御津のポテンシャルを活かし、自然と人の暮らしや文化を含めてこれからの半農半漁のスタイルをつくることで
日本の小さな漁村の新しいモデルになりたい。」
漁師に興味がある、ビーチクリーンを一緒にやりたい!という方へ
M.F.F.のInstagramはこちら、
小笹さんのInstagramはこちら
漁師に興味がある、ビーチクリーンを一緒にやりたい!という人は
「直接DMください!喜んでお話します!」とのこと
さいごに
今回インタビューをした目的は若い漁師集団がどんな人たちなのか?漁師さんだからこそ見える環境問題や、海ゴミについての活動の話を聞くことだったが、小さな漁村から日本の未来を思い描く小笹さんの言葉にとてもワクワクした。御津は個人的にも夏には必ず泳ぎに行く大切な場所。
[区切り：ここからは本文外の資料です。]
(* ===== verification/Process.v ===== *)
(** * Processes and logging (nanomq/process.c, log_init in nanomq/mqtt_api.c)

    The system calls are a record of what they return; the definitions say which
    of them are made, with which arguments, and what the functions return. *)

From S2P Require Import Prelude.

Module Process.

(** A system call that changes something. *)
Inductive sys_call :=
  | Kill (pid signal : Z) | Fork | Setsid | Chdir (dir : bytes) | OpenNull | Dup2 (fd target : Z) | Close (fd : Z)
  | Exit (status : Z) | RunChild.

(** ** Signals *)

(** [kill] is what the call returns. *)
Definition process_is_alive (kill : Z) (pid : Z) : Z * list sys_call :=
  if pid <? 1 then (0, []) else (if kill =? 0 then 1 else 0, [Kill pid 0]).

Definition process_send_signal (kill : Z) (pid signal : Z) : Z * list sys_call :=
  if pid <? 1 then (0, []) else (kill, [Kill pid signal]).

(** [gpid] is what getpgid returns. *)
Definition pidgrp_send_signal (gpid kill : Z) (pid signal : Z) : Z * list sys_call :=
  if pid <? 1 then (0, [])
  else if gpid <? 0 then (0, [])
  else (kill, [Kill (- gpid) signal]).

(** A signal goes to the process that is named, never to a group or to all
    processes, whatever number was read for it. *)
Theorem signal_one_process kill pid signal p g :
  Kill p g ∈ snd (process_send_signal kill pid signal) \/ Kill p g ∈ snd (process_is_alive kill pid) -> p = pid /\ 1 <= p.
Proof.
  unfold process_send_signal, process_is_alive. destruct (Z.ltb_spec pid 1); cbn [snd];
    rewrite ?elem_of_nil, ?list_elem_of_singleton; [tauto|]. intros [[= -> ->]|[= -> ->]]; by split.
Qed.

(** A process of group 1 makes the signal go to every process. *)
Theorem group_one_signals_all kill pid signal : 1 <= pid ->
  snd (pidgrp_send_signal 1 kill pid signal) = [Kill (-1) signal].
Proof. intros H. unfold pidgrp_send_signal. by destruct (Z.ltb_spec pid 1); [lia|]. Qed.

(** ** Daemons *)

(** process_daemonize: [fork1] and [fork2] are what fork returns in the process
    that is looked at, [setsid] and [fd] the results of setsid and open.  The
    value it returns, or [None] when the process ends. *)
Definition process_daemonize (fork1 setsid fork2 fd : Z) : option Z * list sys_call :=
  if fork1 =? -1 then (Some (-1), [Fork])
  else if negb (fork1 =? 0) then (None, [Fork; Exit 0])
  else if setsid =? -1 then (Some 1, [Fork; Setsid])
  else if negb (fork2 =? 0) then (None, [Fork; Setsid; Fork; Exit 0])
  else
    (Some 0, [Fork; Setsid; Fork; Chdir (lit "/"); OpenNull] ++
      if negb (fd =? -1) then [Dup2 fd 0; Dup2 fd 1; Dup2 fd 2] ++ (if 2 <? fd then [Close fd] else []) else []).

(** The process that goes on as a daemon with 0 is a child of a child without a
    terminal: it forked, became the leader of a session and forked again. *)
Theorem daemon_detached fork1 setsid fork2 fd calls :
  process_daemonize fork1 setsid fork2 fd = (Some 0, calls) ->
  fork1 = 0 /\ setsid <> -1 /\ fork2 = 0 /\ take 4 calls = [Fork; Setsid; Fork; Chdir (lit "/")] /\
  (fd <> -1 -> forall t, 0 <= t <= 2 -> Dup2 fd t ∈ calls) /\
  (forall t, Close t ∈ calls -> t = fd /\ 2 < t).
Proof.
  unfold process_daemonize. destruct (Z.eqb_spec fork1 (-1)); [done|]. destruct (Z.eqb_spec fork1 0); [|done].
  cbn [negb]. destruct (Z.eqb_spec setsid (-1)); [done|]. destruct (Z.eqb_spec fork2 0); [|done]. cbn [negb].
  intros [= <-]. split_and!; try done.
  - intros Hfd t Ht. rewrite (proj2 (Z.eqb_neq fd (-1)) Hfd). cbn [negb app]. rewrite !elem_of_cons.
    assert (t = 0 \/ t = 1 \/ t = 2) as [->|[->| ->]] by lia; tauto.
  - intros t. destruct (Z.eqb_spec fd (-1)), (Z.ltb_spec 2 fd); cbn; rewrite !elem_of_cons, ?elem_of_nil; naive_solver.
Qed.

(** When the second fork fails, the process ends as if it had a child: there is
    no daemon, and the caller sees success. *)
Theorem second_fork_fails setsid fd : setsid <> -1 ->
  process_daemonize 0 setsid (-1) fd = (None, [Fork; Setsid; Fork; Exit 0]).
Proof. intros H. unfold process_daemonize. cbn. by rewrite (proj2 (Z.eqb_neq setsid (-1)) H). Qed.

(** [fork] and the status of child_run in the child *)
Definition process_create_child (fork status : Z) : option Z * list sys_call :=
  if fork =? -1 then (Some (-1), [Fork])
  else if fork =? 0 then (None, [Fork; RunChild; Exit status])
  else (Some fork, [Fork]).

(** The child runs the function and ends with its result; the parent gets the
    number of the child, or -1. *)
Theorem child_created fork status : -1 <= fork ->
  (fst (process_create_child fork status) = None <-> fork = 0) /\
  (forall r, fst (process_create_child fork status) = Some r -> r = fork /\ RunChild ∉ snd (process_create_child fork status)).
Proof.
  intros H. unfold process_create_child. destruct (Z.eqb_spec fork (-1)) as [->|]; cbn [fst snd].
  - split; [done|]. intros r [= <-]. split; [done|]. by rewrite list_elem_of_singleton.
  - destruct (Z.eqb_spec fork 0); cbn [fst snd]; [done|]. split; [done|]. intros r [= <-]. split; [done|]. by rewrite list_elem_of_singleton.
Qed.

(** ** Logging *)

(** The bits of conf_log.type are flags here. *)
Record conf_log := ConfLog {
  lg_level : Z;
  lg_console : bool;
  lg_to_file : bool;
  lg_syslog : bool;
  lg_dir : option bytes;
  lg_file : option bytes
}.

(** What the file system says: whether a path is a directory, the results of
    making directories, of access and of opening a file for appending. *)
Record log_env := LogEnv {
  le_is_dir : bytes -> bool;
  le_make : bytes -> Z;
  le_access : option bytes -> Z;
  le_open : bytes -> bool;
  le_mtx : Z
}.

Inductive log_target := Console (level : Z) | File (path : bytes) (level : Z) | Syslog (level : Z).

Section Log.

Context (NNG_EINVAL : Z) (nano_concat_path : bytes -> bytes -> bytes) (supp_syslog : bool).

(** The result and the file that is opened; not for Windows or Zephyr. *)
Definition log_file_init (e : log_env) (l : conf_log) : Z * option bytes :=
  let failed :=
    match lg_dir l with Some d => negb (le_is_dir e d) && negb (le_make e d =? 0) | None => false end in
  if failed then (NNG_EINVAL, None)
  else if le_access e (lg_dir l) <? 0 then (NNG_EINVAL, None)
  else
    let path := nano_concat_path (default (lit "./") (lg_dir l)) (default (lit "nanomq.log") (lg_file l)) in
    if le_open e path then (0, Some path) else (NNG_EINVAL, None).

(** The result and the targets that messages go to. *)
Definition log_init (e : log_env) (l : conf_log) : Z * list log_target :=
  let console := if lg_console l then [Console (lg_level l)] else [] in
  let syslog := if supp_syslog && lg_syslog l then [Syslog (lg_level l)] else [] in
  if lg_to_file l then
    match log_file_init e l with
    | (0, Some path) =>
        if negb (le_mtx e =? 0) then (le_mtx e, console) else (0, console ++ [File path (lg_level l)] ++ syslog)
    | (rv, _) => (rv, console)
    end
  else (0, console ++ syslog).

(** The path of the file of a configuration. *)
Definition log_path (l : conf_log) : bytes :=
  nano_concat_path (default (lit "./") (lg_dir l)) (default (lit "nanomq.log") (lg_file l)).

Lemma log_init_done e l ts : NNG_EINVAL <> 0 -> log_init e l = (0, ts) ->
  ts = (if lg_console l then [Console (lg_level l)] else []) ++
       (if lg_to_file l then [File (log_path l) (lg_level l)] else []) ++
       (if supp_syslog && lg_syslog l then [Syslog (lg_level l)] else []) /\
  (lg_to_file l = true -> le_open e (log_path l) = true).
Proof.
  intros Hn. unfold log_init. destruct (lg_to_file l); [|by intros [= <-]].
  unfold log_file_init. destruct (match lg_dir l with Some d => _ | None => _ end); [by destruct NNG_EINVAL|].
  destruct (le_access e (lg_dir l) <? 0); [by destruct NNG_EINVAL|]. cbv zeta. fold (log_path l).
  destruct (le_open e (log_path l)) eqn:Eo; [|by destruct NNG_EINVAL].
  destruct (Z.eqb_spec (le_mtx e) 0); cbn [negb]; [|by intros [= ? _]]. by intros [= <-].
Qed.

(** log_fini: whether the mutex of the file is freed; no target is left. *)
Definition log_fini (l : conf_log) : bool * list log_target := (lg_to_file l, []).

(** reload_log_config exchanges the configurations, ends the log of the old one
    and starts that of the new; [None] is that the program ends. *)
Definition reload_log_config (e : log_env) (old new : conf_log) : option (conf_log * conf_log * list log_target) :=
  let '(_, ts) := log_fini old in
  let '(rc, ts') := log_init e new in
  if negb (rc =? 0) then None else Some (new, old, ts ++ ts').

(** A reload that does not end the program leaves the targets of the new
    configuration, each once, and none of the old. *)
Theorem log_reloaded e old new o n ts :
  NNG_EINVAL <> 0 -> reload_log_config e old new = Some (o, n, ts) ->
  o = new /\ n = old /\ NoDup ts /\
  (Console (lg_level new) ∈ ts <-> lg_console new = true) /\
  (Syslog (lg_level new) ∈ ts <-> supp_syslog && lg_syslog new = true) /\
  (forall p, File p (lg_level new) ∈ ts <-> lg_to_file new = true /\ p = log_path new) /\
  (lg_to_file new = true -> le_open e (log_path new) = true).
Proof.
  intros Hn. unfold reload_log_config. cbn [log_fini]. destruct (log_init e new) as [rc ts'] eqn:E.
  destruct (Z.eqb_spec rc 0) as [->|]; [|done]. cbn [negb app]. intros [= <- <- <-].
  destruct (log_init_done e new ts' Hn E) as [-> Ho]. split_and!; try done.
  all: destruct (lg_console new), (lg_to_file new), (supp_syslog && lg_syslog new); cbn [app].
  all: try (repeat (apply NoDup_cons_2; [set_solver|]); apply NoDup_nil_2).
  all: set_solver.
Qed.

(** A file in no directory is not logged to, although "./" is meant: access is
    called without a path before the default is set. *)
Theorem default_dir_unused e l :
  le_access e None < 0 -> lg_to_file l = true -> lg_dir l = None -> NNG_EINVAL <> 0 ->
  fst (log_init e l) = NNG_EINVAL.
Proof.
  intros Ha Hf Hd Hn. unfold log_init, log_file_init. rewrite Hf, Hd. rewrite (proj2 (Z.ltb_lt _ _) Ha). by destruct NNG_EINVAL.
Qed.

End Log.

(** ** Witnesses *)

Lemma daemon_detached_witness :
  take 4 (snd (process_daemonize 0 7 0 3)) = [Fork; Setsid; Fork; Chdir (lit "/")].
Proof. exact (proj1 (proj2 (proj2 (proj2 (daemon_detached 0 7 0 3 _ eq_refl))))). Defined.

End Process.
何十年も変わらなかった漁村がいま少しづつ次世代に向かって変化をしている様子を伺えたことに感謝。
一方この海岸では県外の利用客も徐々に増えている。残念なことは夏に海水浴やBBQを楽しんだであろう人たちが、そのままゴミやBBQ網のなどを捨てていくこと。
一部の人の心ない行為が正しい行動をする多数の人に与える影響は大きい。立入禁止など閉鎖される可能性もゼロではない。意識あるみんなで自然と公共の場が美しくたもたれるよう、この記事が一助になることを望む。